Local animal shelters facing crowding issues

Euthanasia rates are at their highest levels in three years.

FAYETTEVILLE, Arkansas — Big Paws of the Ozarks, a foster-based Fayetteville dog rescue, has been inundated with intakes. According to an Instagram post, the rescue has been inundated with calls from people threatening to abandon or harm their dogs if Big Paws doesn’t take them in.

“Life in running a rescue is never boring,” said Kayla Mayes of Big Paws. “Being in the animal welfare business, we sometimes see the worst of humanity, we see cases of abuse and neglect, we see dogs and other animals treated in ways they should never be treated.”

The rescue currently does not have the space to continue taking in dogs, Mayes said. This comes as euthanasia rates reach their highest level in three years, according to Mayes.

“On average, we turn away at least 70 dogs each week,” Mayes said. “It’s just a stressful time. It’s tough and we wish we had the space to accommodate them all. But unfortunately, the reality is we don’t.”

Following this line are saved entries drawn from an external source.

(** C13: from the addresses [l] that [getifaddrs] gives, the list is made of
    exactly the devices that are up and can be opened, named without their
    alias, each once and in order, with all of its addresses in the order in
    which they are given - broadcast and destination addresses if the flags
    say so -, as long as memory lasts; its memory is what has been allocated
    for it. *)
Theorem interfaces_listed bad Lost openable {Op : Opener} {OpOk : OpenerOk bad Lost (fun name ok => ok = openable name)} l g s :
  -1 ∉ maps s -> Forall ifaddrs_ok l ->
  always bad (add_all_ifaddrs l (Devs [] g)) (fun '(r, st) s' =>
    (exists lost, Lost lost /\ holds s s' [] (list_ptrs (alldevs st) ++ lost) []) /\
    StronglySorted dev_le (alldevs st) /\ NoDup (map name_of (alldevs st)) /\ (r = inr tt -> shows openable l (alldevs st))) s.
Proof.
  intros Hm Hok.
  assert (Hgo : forall seen st s1, listed Lost s [] [] (alldevs st) s1 -> shows openable seen (alldevs st) ->
    always bad (add_all_ifaddrs l st) (fun '(r, st) s' => listed Lost s [] [] (alldevs st) s' /\ (r = inr tt -> shows openable (seen ++ l) (alldevs st))) s1).
  { induction Hok as [|i l Hi _ IH]; intros seen st s1 Hl Hs; cbn [add_all_ifaddrs]; [by rewrite app_nil_r|].
    destruct (ifa_flags i .& IFF_UP =? 0) eqn:Eu.
    - eapply always_weaken; [|apply (IH (seen ++ [i])); [done|by apply shows_down; [unfold is_up; rewrite Eu|]]]. intros [r st'] s'. by rewrite <- app_assoc.
    - assert (Hu : is_up i = true) by (unfold is_up; by rewrite Eu). apply always_bind.
      eapply always_weaken; [|by eapply add_ifaddrs_wp]. intros [[m|[]] st1] s2 [Hl2 Hr]; [done|].
      destruct Hr as (r & lf & Hf & Hnd & Hr). eapply always_weaken; [|apply (IH (seen ++ [i])); [exact Hl2|]].
      { intros [r' st'] s'. by rewrite <- app_assoc. }
      destruct r as [p|].
      + destruct Hr as (a & Ha & Er). rewrite Er. eapply shows_added; try done.
        destruct Hl2 as [_ [Hs2 Hn2]]. rewrite Er in Hs2, Hn2. destruct Hf as (d & Hp & Hname & Hd). destruct Hl as [_ Hokl].
        destruct Hd as [[Hin ->]|(Hnew & _ & _ & _ & ->)]; [done|]. apply list_ok_insert; [by rewrite Hname|done].
      + destruct Hf as (_ & Hclosed & ->). rewrite Hr. by apply shows_closed. }
  eapply always_weaken; [|apply (Hgo [] (Devs [] g) s)].
  - intros [r st] s' [[(lost & Hlost & Hh) [Hs Hn]] Hr]. split; [|done]. exists lost. split; [done|]. by rewrite app_nil_r in Hh.
  - split; [exists []; split; [apply lost_nil|apply holds_start]|apply list_ok_nil].
  - split; [by intros d ?%elem_of_nil|by intros i ?%elem_of_nil].
Qed.

(** ** A system *)

(** Two Ethernets, one of them with an alias, a loopback interface, an
    interface that is down and one that cannot be opened. *)
Definition inet (a b c d : Z) : option (list byte) := Some (map byte.of_Z ([2; 0; 0; 0; a; b; c; d] ++ repeat 0 8)).
Definition host_addrs : list ifaddrs :=
  [Ifaddrs "lo" 0x49 (inet 127 0 0 1) (inet 255 0 0 0) (inet 127 0 0 1);
   Ifaddrs "eth1" 0x1043 (inet 10 1 0 1) (inet 255 255 0 0) (inet 10 1 255 255);
   Ifaddrs "eth0" 0x1043 (inet 10 0 0 1) (inet 255 255 0 0) (inet 10 0 255 255);
   Ifaddrs "ppp0" 0x1091 (inet 10 2 0 1) (inet 255 255 255 255) (inet 10 2 0 2);
   Ifaddrs "eth2" 0x1002 (inet 10 3 0 1) None None;
   Ifaddrs "eth0:1" 0x1043 (inet 10 0 0 2) None None].

Definition not_ppp (name : string) : bool := negb (String.eqb name "ppp0").
Definition plain_opener : Opener := fun name g => Done (not_ppp name, g).
#[local] Instance plain_opener_ok : OpenerOk (Op := plain_opener) (fun _ => False) (fun l => l = []) (fun name ok => ok = not_ppp name).
Proof. split; [done|by intros a b -> ->|]. intros name g s _. split; [done|]. exists []. split; [done|apply holds_start]. Qed.

Example host_devices : exists st, answered ethernet 0 (add_all_ifaddrs (Op := plain_opener) host_addrs (Devs [] (Globals false []))) = inr (inr tt, st) /\
  map name_of (alldevs st) = ["eth0"; "eth1"; "lo"]%string /\ map is_loopback (alldevs st) = [false; false; true] /\
  map (fun d => length (d_addresses d)) (alldevs st) = [2; 1; 1]%nat.
Proof. vm_compute. by eexists. Qed.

The rescue has saved 220 dogs this year alone. This week they welcomed 15 puppies.

“Now we’re back to pre-coronavirus numbers and shelters are down, adoption rates are down as well. We’re seeing more people choosing to buy dogs from breeders,” Mayes said.

At Fayetteville Animal Services, they see similar problems. They have a lot of dogs that haven’t been adopted.

“We’re seeing a lot, especially dogs that are sitting a little longer in shelters,” said Justine Lentz, animal services supervisor at Fayetteville Animal Services. “They’re basically like small dogs, and I think it’s the bigger dogs that sit longer, because there’s more of them.”

When asked why shelters are so crowded, both Mayes and Lentz said it’s not just one reason.

“Maybe they’re not ready to add another one right now. Maybe it has to do with the economy,” Lentz said.

To help solve the problem, Mayes stresses the importance of spaying or neutering your pet.

“In Arkansas, there is a lack of spay and neuter laws and regulations [statewide] “It really helps maintain that unreasonable level of puppy litter,” Mayes said. “This sounds like fostering if you can, adopting if you can, and at least spaying and neutering your pets.”

They both encourage people to offer some compassion to our furry friends and those who help them.

“Animal welfare is in a crisis right now,” Mayes said. “We’re just trying to handle it as gently and compassionately as possible to help make sure we can get the dogs out of a bad situation.”